Same-day and early-next morning services are even costlier. Shipment volumes have risen over the decade however the rise in revenues has not been complimentary, due to falling prices. Customers: it is imperative for businesses to facilitate fast information dissemination. Express mails have provided a medium for establishing this. All businesses and individuals today use this service. Contrary to the traditional belief, items being shipped are high value compared to high weight. These items are time-sensitive. Customers have different criteria’s to decide which service provider to use.

With advancements in technology, this industry has become highly automated, there by providing better customer service with relation to parcel tracking, pick up services etc. The decision matrix generally includes brand name, reliability, price, customer service etc. Customers are generally not loyal as switching costs are negligible. Operations: Most players use the hub-and-spoke model. Major hubs act as collecting grounds for mail from all over America. The mails are then sorted and then sent off to respective destinations.

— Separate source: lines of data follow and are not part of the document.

(* ===== verification/Fuzz.v ===== *)
(** * The fuzz harness

    Models [fuzz/parse_harness.c]: the two-interface forwarding stack with its
    listeners, one frame fed to it, and the loop over the test cases. The
    harness has its own clock, which moves on with every query; its readings
    are arguments here, one while a frame is handled and one for the tick. *)

From stdpp Require Import pretty.
From S2P Require Import Prelude Pf Checksum Pkt Fib Headers Stats Stack Link Arp IpOut Icmp Reass Sock.
From S2P Require Import Udp Tcb TcpOut Tcp TcpInput TcpTimer TcpSock Fwd Input Core Text Cli Loop Stream Run.
Import Checksum Pkt Fib Stats.

(** ** Operations *)

Definition null_tx (frame : bytes) : Z := 0.

(** [devs[i]], as it joins the stack. *)
Definition fuzz_dev (i : Z) : netdev :=
  mk_netdev ("fz" +:+ pretty i) 0 [0x02; 0; 0; 0; 0; u8 (0x10 + i)] 0 0 1500 true null_tx (mk_ndst 0 0 0 0 0 0).

Definition fuzz_addr (i : Z) : Z := u32 (0x0a010002 + u32 (Z.shiftl i 16)).

Definition stack_setup : PF () :=
  upd_stack pf_stack_fini;;
  upd_stack (fun _ => pf_stack_init);;
  upd_stack (set_field ps_forwarding (fun _ => true));;
  for_each [0; 1] (fun i =>
    ignore (pf_stack_add_dev (fuzz_dev i));;
    pf_if_set_addr (Z.to_nat i) (fuzz_addr i) 0xffffff00);;
  upd_stack (set_field ps_fib (fun f => (fib_add_via f 0xac100000 16 0x0a020001).1));;
  us ← pf_socket PF_SOCK_UDP;
  ignore (pf_bind us 0 7);;
  ts ← pf_socket PF_SOCK_TCP;
  ignore (pf_bind ts 0 7);;
  ignore (pf_listen ts 4).

(** One test case: what [read] returns and puts in the buffer, and the clock. *)
Record testcase := mk_case { fc_len : Z; fc_buf : bytes; fc_now : Z; fc_tick : Z }.

Definition feed_pkt (now : Z) (data : bytes) : result pkt :=
  p ← pkt_append pkt_alloc data;
  Ok (p <| p_dev := Some 0%nat |> <| p_ts_ms := now |>).

Definition feed (c : testcase) (data : bytes) : PF () :=
  let len := zlen data in
  if (len =? 0) || (PKT_BUF_SIZE - PKT_RX_OFFSET <? len) then mret ()
  else
    set_now (fc_now c);;
    p ← lift (feed_pkt (fc_now c) data);
    eth_input 0 p;;
    set_now (fc_tick c);;
    pf_tick (fc_tick c).

(** [while (__AFL_LOOP(10000))]: one iteration per test case. *)
Fixpoint fuzz_loop (iter : Z) (cases : list testcase) : PF () :=
  match cases with
  | [] => mret ()
  | c :: cases =>
      when (0 <? fc_len c) (feed c (take (Z.to_nat (fc_len c)) (fc_buf c)));;
      let iter := iter + 1 in
      when (iter `mod` 256 =? 0) stack_setup;;
      fuzz_loop iter cases
  end.

Definition fuzz_main (cases : list testcase) : PF Z :=
  stack_setup;;
  fuzz_loop 0 cases;;
  upd_stack pf_stack_fini;;
  mret 0.

(** ** The harness's stack *)

(** What the loop keeps: the invariant of the stack, and the device frames
    arrive on. *)
Definition fuzz_wf (w : world) : Prop := stack_wf w ∧ (0 < length (devs w))%nat.

Lemma fuzz_wf_step w w' : fuzz_wf w → in_step w w' → fuzz_wf w'.
Proof. intros [_ Hd] S. split; [apply S|by eapply in_step_dev]. Qed.

Lemma fuzz_wf_now w now : fuzz_wf w → fuzz_wf (w <| w_now := now |>).
Proof. intros []. split; [by apply stack_wf_now|done]. Qed.

Lemma stack_wf_wire w l : stack_wf w → stack_wf (w <| w_wire := l |>).
Proof. intros [[[] ? ?] ? ?]. by split. Qed.

Lemma stack_wf_forwarding w b :
  stack_wf w → stack_wf (w <| w_stack ::= set_field ps_forwarding (fun _ => b) |>).
Proof. intros [[[] ? ?] ? ?]. by split. Qed.

Lemma fuzz_dev_wf i : dev_wf (fuzz_dev i).
Proof. split; cbn; try wrap_lia. split; [done|]. solve_bytes_ok. Qed.

(** Opening sockets leaves the devices alone. *)
Definition keeps_devs {A} (m : PF A) : Prop := ∀ w a w', m w = Ok (a, w') → devs w' = devs w.

Lemma keeps_ret {A} (a : A) : keeps_devs (mret a).
Proof. by intros w b w' [= _ ->]. Qed.

Lemma keeps_bind {A B} (m : PF A) (f : A → PF B) :
  keeps_devs m → (∀ a, keeps_devs (f a)) → keeps_devs (m ≫= f).
Proof.
  intros Hm Hf w b w' H. unfold mbind, M_bind in H. destruct (m w) as [[a w1]|] eqn:E; [|done].
  rewrite (Hf _ _ _ _ H). by eapply Hm.
Qed.

Lemma keeps_lift {A} (r : result A) : keeps_devs (lift r).
Proof. intros w a w' H. unfold lift in H. destruct r; [|done]. by injection H as _ ->. Qed.

Lemma keeps_get {A} (f : pf_stack → A) : keeps_devs (get_stack f).
Proof. by intros w a w' [= _ ->]. Qed.

Lemma keeps_upd f : (∀ s, ps_devs (f s) = ps_devs s) → keeps_devs (upd_stack f).
Proof. intros Hf w a w' [= _ <-]. apply Hf. Qed.

Create HintDb keeps.
#[local] Hint Resolve keeps_ret keeps_lift keeps_get : keeps.
#[local] Hint Extern 1 (keeps_devs (upd_stack _)) => by apply keeps_upd : keeps.
#[local] Hint Extern 2 (keeps_devs (_ ≫= _)) => apply keeps_bind; [|intros ?] : keeps.
#[local] Hint Extern 3 (keeps_devs (if ?b then _ else _)) => destruct b : keeps.
#[local] Hint Extern 3 (keeps_devs (match ?b with _ => _ end)) => destruct b : keeps.
#[local] Hint Extern 4 (keeps_devs _) => progress autounfold with keeps : keeps.
#[local] Hint Unfold get_sock upd_sock get_tcb upd_tcb pf_sock_get pf_sock_port_in_use tcp_sock_get tcb_alloc
  tcp_open_listen ignore : keeps.

Lemma keeps_socket type : keeps_devs (pf_socket type).
Proof. unfold pf_socket. auto 20 with keeps. Qed.

Lemma keeps_bind_sock sock ip port : keeps_devs (ignore (pf_bind sock ip port)).
Proof. unfold pf_bind. auto 20 with keeps. Qed.

Lemma keeps_listen sock backlog : keeps_devs (ignore (pf_listen sock backlog)).
Proof. unfold pf_listen. auto 30 with keeps. Qed.

(** An operation with a specification for the invariant, and that keeps the
    devices. *)
Lemma wp_fuzz_keeps {A} (m : PF A) (Q : A → world → Prop) w :
  fuzz_wf w → wp m (fun _ w' => stack_wf w') w → keeps_devs m → (∀ a w', fuzz_wf w' → Q a w') → wp m Q w.
Proof.
  intros [_ Hd] H K HQ. destruct (wp_run _ _ _ H) as (a & w' & E & Hw'). unfold wp. rewrite E. apply HQ.
  split; [done|]. by rewrite (K _ _ _ E).
Qed.

Lemma wp_fuzz_dev i w :
  stack_wf w → length (devs w) = Z.to_nat i → 0 ≤ i < PF_MAX_DEVS →
  wp (ignore (pf_stack_add_dev (fuzz_dev i));; pf_if_set_addr (Z.to_nat i) (fuzz_addr i) 0xffffff00)
    (fun _ w' => stack_wf w' ∧ length (devs w') = S (Z.to_nat i)) w.
Proof.
  intros Hw Hl Hi. wp_step. unfold ignore. wp_step.
  eapply wp_mono; [apply wp_pf_stack_add_dev; [done|apply fuzz_dev_wf]|]. intros r w1 [Hw1 H1].
  destruct (Z.leb_spec PF_MAX_DEVS (zlen (devs w))); [lia|]. destruct H1 as (_ & Hd1 & _). wp_step.
  assert (length (devs w1) = S (Z.to_nat i)) as Hl1 by (rewrite Hd1, length_app; cbn; lia).
  eapply wp_mono; [apply wp_pf_if_set_addr; [done|lia|apply u32_range|lia]|]. intros [] w2 (Hw2 & Hd2 & _).
  split; [done|]. by rewrite Hd2, length_alter.
Qed.

Lemma wp_stack_setup w : wp stack_setup (fun _ w' => fuzz_wf w') w.
Proof.
  unfold stack_setup. wp_step. apply wp_modify. wp_step. apply wp_modify. wp_step. apply wp_modify.
  set (w0 := _ <| w_stack ::= _ |>). assert (stack_wf w0) as Hw0.
  { apply stack_wf_forwarding. exact (stack_wf_wire _ (w_wire w) (pf_stack_init_wf (w_now w))). }
  assert (length (devs w0) = 0%nat) as Hl0 by done. clearbody w0. wp_step. cbn [for_each].
  wp_step. eapply wp_mono; [by apply (wp_fuzz_dev 0)|]. intros [] w1 [Hw1 Hl1].
  wp_step. eapply wp_mono; [by apply (wp_fuzz_dev 1)|]. intros [] w2 [Hw2 Hl2]. wp_step.
  wp_step. apply wp_modify. assert (fuzz_wf (w2 <| w_stack ::= set_field ps_fib
    (fun f => (fib_add_via f 0xac100000 16 0x0a020001).1) |>)) as Hw3.
  { split; [|cbn; lia]. apply stack_wf_set_fib; [done|]. apply fib_add_via_ok_devs; [apply Hw2|lia|lia]. }
  revert Hw3. generalize (w2 <| w_stack ::= set_field ps_fib (fun f => (fib_add_via f 0xac100000 16 0x0a020001).1) |>).
  clear. intros w Hw.
  wp_step. apply wp_fuzz_keeps; [done|apply wp_pf_socket_wf, Hw|apply keeps_socket|]. intros us w1 Hw1.
  wp_step. apply wp_fuzz_keeps; [done|apply wp_ignore, wp_pf_bind_wf; [apply Hw1|lia|lia]|apply keeps_bind_sock|].
  intros [] w2 Hw2.
  wp_step. apply wp_fuzz_keeps; [done|apply wp_pf_socket_wf, Hw2|apply keeps_socket|]. intros ts w3 Hw3.
  wp_step. apply wp_fuzz_keeps; [done|apply wp_ignore, wp_pf_bind_wf; [apply Hw3|lia|lia]|apply keeps_bind_sock|].
  intros [] w4 Hw4.
  apply wp_fuzz_keeps; [done|apply wp_ignore, wp_pf_listen_wf, Hw4|apply keeps_listen|done].
Qed.

(** ** Test cases *)

Definition case_frame (c : testcase) : bytes := take (Z.to_nat (fc_len c)) (fc_buf c).

(** The buffer holds bytes, and the frame no oversized ICMP message. *)
Definition case_ok (c : testcase) : Prop :=
  bytes_ok (fc_buf c) ∧ ∀ p, feed_pkt (fc_now c) (case_frame c) = Ok p → frame_bounded p.

Lemma wp_feed c w : fuzz_wf w → case_ok c → wp (feed c (case_frame c)) (fun _ w' => fuzz_wf w') w.
Proof.
  intros Hw [Hb Hf]. assert (bytes_ok (case_frame c)) as Hb' by by apply Forall_take.
  unfold feed. revert Hf Hb'. generalize (case_frame c) as data. intros data Hf Hd.
  destruct ((zlen data =? 0) || (PKT_BUF_SIZE - PKT_RX_OFFSET <? zlen data)) eqn:Hr; [by wp_step|].
  apply orb_false_iff in Hr as [_ Hr%Z.ltb_ge].
  destruct (pkt_append_ok pkt_alloc data) as (p & Hp & Hwf & _); [apply pkt_alloc_wf|done|cbn; wrap_lia|].
  wp_step. apply wp_modify. apply fuzz_wf_now with (now := fc_now c) in Hw.
  assert (feed_pkt (fc_now c) data = Ok (p <| p_dev := Some 0%nat |> <| p_ts_ms := fc_now c |>)) as Hfp
    by (unfold feed_pkt; by rewrite Hp).
  wp_step. eapply wp_lift; [exact Hfp|]. destruct (lookup_lt_is_Some_2 _ _ (proj2 Hw)) as [nd Hnd].
  wp_step. eapply wp_mono; [eapply wp_eth_input; [apply Hw|by apply dev_at_of_lookup| |by apply Hf]|].
  { by destruct Hwf. }
  intros [] w1 S1. wp_step. apply wp_modify.
  assert (fuzz_wf (w1 <| w_now := fc_tick c |>)) as Hw1 by (apply fuzz_wf_now; by eapply fuzz_wf_step).
  eapply wp_mono; [apply wp_pf_tick, Hw1|]. intros [] w2 S2. exact (fuzz_wf_step _ _ Hw1 S2).
Qed.

Lemma wp_fuzz_loop iter cases w :
  fuzz_wf w → Forall case_ok cases → wp (fuzz_loop iter cases) (fun _ w' => fuzz_wf w') w.
Proof.
  revert iter w. induction cases as [|c cases IH]; intros iter w Hw Hc; cbn [fuzz_loop]; [by wp_step|].
  apply Forall_cons in Hc as [Hc Hcs]. fold (case_frame c).
  wp_step. eapply wp_mono; [apply (wp_when _ _ (fun _ w' => fuzz_wf w')); [by intros; apply wp_feed|done]|].
  intros [] w1 Hw1. wp_step.
  eapply wp_mono; [apply (wp_when _ _ (fun _ w' => fuzz_wf w')); [intros _; apply wp_stack_setup|done]|].
  intros [] w2 Hw2. by apply IH.
Qed.

(** ** Release *)

(** Nothing that was allocated is held any more. *)
Record all_released (s : pf_stack) : Prop := {
  rs_arp : Forall (fun e => ae_waitq e = []) (ps_arp s);
  rs_reass : Forall (fun c => rc_in_use c = false) (ps_reass s);
  rs_socks : Forall (fun k => sk_rxq k = []) (st_socks (ps_socks s));
  rs_tcbs : Forall (fun t => tc_active t = false) (tg_tcbs (ps_tcp s));
  rs_fib : ps_fib s = fib_init;
}.

Lemma pf_stack_fini_released s : all_released (pf_stack_fini s).
Proof.
  split.
  - apply Forall_fmap, Forall_true. done.
  - apply Forall_fmap, Forall_true. intros c. unfold compose. by destruct (rc_in_use c) eqn:E.
  - apply Forall_fmap, Forall_true. done.
  - apply Forall_fmap, Forall_true. intros t. unfold compose. by destruct (tc_active t) eqn:E.
  - done.
Qed.

(** ** Properties *)

(** C21. The fuzz harness never fails. From any memory, for every sequence of
    test cases and whatever its clock reads, [main] returns 0 with everything
    the stack had allocated released: no frame, alone or after the others,
    trips an assertion, reaches outside a buffer or loops. Frames that carry
    an ICMP message too long to be answered are left out. *)
Theorem fuzz_main_safe cases w :
  Forall case_ok cases → ∃ w', fuzz_main cases w = Ok (0, w') ∧ all_released (w_stack w').
Proof.
  intros Hc. enough (wp (fuzz_main cases) (fun r w' => r = 0 ∧ all_released (w_stack w')) w) as H.
  { destruct (wp_run _ _ _ H) as (r & w' & E & -> & Hr). by exists w'. }
  unfold fuzz_main. wp_step. eapply wp_mono; [apply wp_stack_setup|]. intros [] w1 Hw1.
  wp_step. eapply wp_mono; [by apply wp_fuzz_loop|]. intros [] w2 _. wp_step. apply wp_modify. wp_step.
  split; [done|]. apply pf_stack_fini_released.
Qed.

(** ** Witnesses *)

(** A frame from a host on the first network to the harness. *)
Definition fuzz_case (proto : Z) (payload : bytes) : testcase :=
  let frame := eth_frame (nd_mac (fuzz_dev 0)) [2; 0; 0; 0; 0; 0x99] ETH_TYPE_IP4
                 (ip_datagram 0x0a010001 (fuzz_addr 0) proto 64 1 0 payload) in
  mk_case (zlen frame) frame 3 9.

Definition fuzz_world : world := mk_world pf_stack_init 0 [].

Definition fuzz_udp : testcase := fuzz_case IP_PROTO_UDP (udp_message 0x0a010001 5000 (fuzz_addr 0) 7 [104; 105]).

Definition fuzz_ping (n : nat) : testcase :=
  fuzz_case IP_PROTO_ICMP (icmp_message (mk_icmp ICMP_TYPE_ECHO_REQUEST 0 0 7) (replicate n 0x61)).

Example fuzz_udp_queued :
  match (stack_setup;; fuzz_loop 0 [fuzz_udp]) fuzz_world with
  | Ok (_, w) => (fun k => pkt_bytes <$> sk_rxq k) <$> socks w !! 0%nat = Some [[104; 105]]
  | Err _ => False
  end.
Proof. vm_compute. reflexivity. Qed.

Example fuzz_ping_aborts : fuzz_main [fuzz_ping 3961] fuzz_world = Err AssertFailed.
Proof. vm_compute. reflexivity. Qed.

Lemma fuzz_udp_ok : case_ok fuzz_udp.
Proof.
  split; [vm_compute; solve_bytes_ok|]. intros p Hp q Hq p' ih Hc Hproto. exfalso. revert Hproto.
  assert ((feed_pkt 3 (case_frame fuzz_udp) ≫= (fun p => pkt_pull p ETH_HDR_LEN ≫= ip_check)) = Ok (inr (p', ih))) as H.
  { change 3 with (fc_now fuzz_udp). rewrite Hp. cbn [mbind result_bind]. by rewrite Hq. }
  assert (∃ x, (feed_pkt 3 (case_frame fuzz_udp) ≫= (fun p => pkt_pull p ETH_HDR_LEN ≫= ip_check)) = Ok (inr x) ∧
               ih_proto x.2 = IP_PROTO_UDP)
    as (x & Hx & Ex) by (eexists; split; [vm_compute; reflexivity|reflexivity]).
  rewrite Hx in H. injection H as ->. cbn [snd] in Ex. rewrite Ex. done.
Qed.

Lemma fuzz_main_safe_witness : ∃ w', fuzz_main [fuzz_udp; fuzz_udp] fuzz_world = Ok (0, w') ∧ all_released (w_stack w').
Proof.
  exact (fuzz_main_safe [fuzz_udp; fuzz_udp] fuzz_world
    (Forall_cons_2 _ _ _ fuzz_udp_ok (Forall_cons_2 _ _ _ fuzz_udp_ok (Forall_nil_2 _)))).
Defined.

Priority is given to early-next and next-morning mails. Planes land and take off all through the night. Capital expenditure related to a hub is extremely high. Both FedEx and UPS emphasize on improving the sorting capacity… Airborne Express grew very rapidly in the late 1990’s, outperforming both of its main rivals, FedEx and UPS. When evaluating the success of Airborne, it is evident that the organization employed a strategy of low cost leadership, utilizing tactics surrounding efficiencies, cost reductions, market focus, and rigid budgeting.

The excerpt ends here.